Listen to your child and try to imagine what it is like for her to be in her situation.
Show compassion for your child’s situation. Imagine what it was like for her to be in this situation. Your child was doing everything she could do to navigate the situation graciously. And remember that if she knew what made her angry, she would not be this angry right now. She would have simply changed the situation to get what she needed. For some reason, that was not possible. For some reason, your child did not have enough time or safety to understand what she needed in her situation. And that is why she is so upset now.
If you feel compassion for your child’s situation, you may express it by saying something like, “I’m sorry you had to go through this,” “I’m sorry this happened to you,” or “I’m sorry this situation couldn’t be resolved in a better way.”
The main purpose of this step is to help your child feel seen and understood. Her situation was overwhelming for her, and it left her angry. Please keep this idea at the forefront.
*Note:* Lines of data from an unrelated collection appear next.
(* ===== verification/CircuitOps.v ===== *)
(** * What the operations of the circuit map do

    The invariant of the map, memory and disk, and for committing, opening,
    trimming, closing and deleting circuits: that they keep it, and what becomes of
    the circuits. *)

From S2P Require Import Prelude Wire Messages ChanIds Units Tx FwdPkg UpdateLog Circuits.

(** ** What holds between operations

    The maps of the memory agree with the circuits they point to. *)
Record cm_ok (m : circuitMap) : Prop := {
  ok_next l c : cm_heap m !! l = Some c -> l < cm_next m;
  ok_pending k l : pending m !! k = Some l -> exists c, cm_heap m !! l = Some c /\ Incoming c = k;
  ok_opened o l : opened m !! o = Some l <->
    exists c, cm_heap m !! l = Some c /\ Outgoing c = Some o /\ pending m !! Incoming c = Some l;
  ok_closed k : k ∈ closed m -> is_Some (pending m !! k);
  ok_index o l c : opened m !! o = Some l -> cm_heap m !! l = Some c ->
    o ∈ (default ∅ (hashIndex m !! pc_PaymentHash c) : gset CircuitKey);
  ok_nonempty : opened m !! EmptyCircuitKey = None
}.

(** The buckets hold what the maps hold. *)
Definition synced (m : circuitMap) : Prop :=
  (forall k, cm_adds m !! k = persisted <$> LookupCircuit k m) /\
  (forall o, cm_keystones m !! o = Incoming <$> LookupOpenCircuit o m).

(** They do, but for keystones of [stale] that are not open any more: a failed
    write of [TrimOpenCircuits] leaves them behind. *)
Definition synced_but (stale : gset CircuitKey) (m : circuitMap) : Prop :=
  (forall k, cm_adds m !! k = persisted <$> LookupCircuit k m) /\
  (forall o, cm_keystones m !! o = Incoming <$> LookupOpenCircuit o m \/ (o ∈ stale /\ LookupOpenCircuit o m = None)).

Lemma synced_but_none m : synced_but ∅ m <-> synced m.
Proof.
  split; intros [Ha Hk]; (split; [done|]); intros o; [|by left]. destruct (Hk o) as [?|[Hin _]]; [done|set_solver].
Qed.

Lemma synced_but_more (s s' : gset CircuitKey) m : s ⊆ s' -> synced_but s m -> synced_but s' m.
Proof. intros Hs [Ha Hk]. split; [done|]. intros o. destruct (Hk o) as [?|[? ?]]; [by left|right; set_solver]. Qed.

(** Only the lookups and the buckets matter. *)
Lemma synced_but_ext s m m' : (forall k, LookupCircuit k m' = LookupCircuit k m) ->
  (forall o, LookupOpenCircuit o m' = LookupOpenCircuit o m) -> cm_adds m' = cm_adds m -> cm_keystones m' = cm_keystones m ->
  synced_but s m -> synced_but s m'.
Proof. intros L1 L2 Ea Ek [Ha Hk]. split; intros x; rewrite ?L1, ?L2, ?Ea, ?Ek; auto. Qed.

Section Facts.
Context (m : circuitMap) (Hok : cm_ok m).

Lemma ok_lookup k l : pending m !! k = Some l -> LookupCircuit k m = cm_heap m !! l.
Proof. intros H. unfold LookupCircuit, deref. by rewrite H. Qed.

Lemma lookup_Some k c : LookupCircuit k m = Some c <->
  exists l, pending m !! k = Some l /\ cm_heap m !! l = Some c /\ Incoming c = k.
Proof.
  unfold LookupCircuit, deref. split.
  - destruct (pending m !! k) as [l|] eqn:Hl; [|done]. cbn. intros Hc. exists l. split; [done|]. split; [done|].
    apply (ok_pending m Hok) in Hl as (c' & Hc' & Hin). congruence.
  - intros (l & -> & Hc & _). done.
Qed.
Do not judge the situation or your child. Do not put labels on other people or your child. Do not call the situation stupid or bad. Do not minimize the situation, either. Don’t say, “This couldn’t have happened” or “That can’t be true.” Please do not bring your own experience or memories to the dialogue. You can share those later, after your child feels calm and less vulnerable. Similarly, do not tell your child how she should have reacted. You might discuss different strategies later, when your child has integrated her anger.
After offering your compassion, you might pause to listen to your child. You may also ask her if your words touched her in any way.
This step is a combination of asking, listening, and offering compassion to your child. Reflect on your child’s anger and situation and offer your compassion. You may say something like, “I’m so sorry you had to get angry in this situation. I wish this didn’t happen to you” or “I see that this situation made you angry. I am so sorry that you had to feel like that.”
The main purpose of this stage is to let your child see that you understand and accept her anger and her situation, and that you see how difficult it was for your child to get through it. Being understood and accepted creates a very powerful experience for your child. She feels seen; her feelings are validated. Your reflections reassure her that you heard what she said and that you see the reality of it, her reality. When you accept her feelings and situation, you teach your child that she can deal with her situations, and she is resilient enough to feel such strong feelings. When you stay connected with your child, you teach her that her anger does not drive her apart from her loved ones. On the contrary, anger can be a reason to seek love and support from each other.
Here you might pause to see how your child wants to respond. You may also ask her if she would like to say anything. Listen carefully; you might be surprised by the depth of your child's response.
I hope this short guide showed you that acting out of anger is not necessarily a sign of a bad upbringing or a lack of manners. Acting out of anger might be a way to present the intensity of the anger, — a way for the child to signal that she cannot regulate her feelings alone. And that’s OK. Even adults sometimes cannot regulate their feelings by themselves, and children, with their developing nervous systems, are even more dependent on co-regulation from people around them.
Co-regulation demands insight and self-care from the parents. It’s OK not to be able to offer co-regulation sometimes, and it’s great to have a reliable network of people who can co-regulate your child in your place.
Do not be afraid to ask for support and co-regulation from other adults. I hope that Eight steps of Co-regulation will help you and your child feel loved and cared for!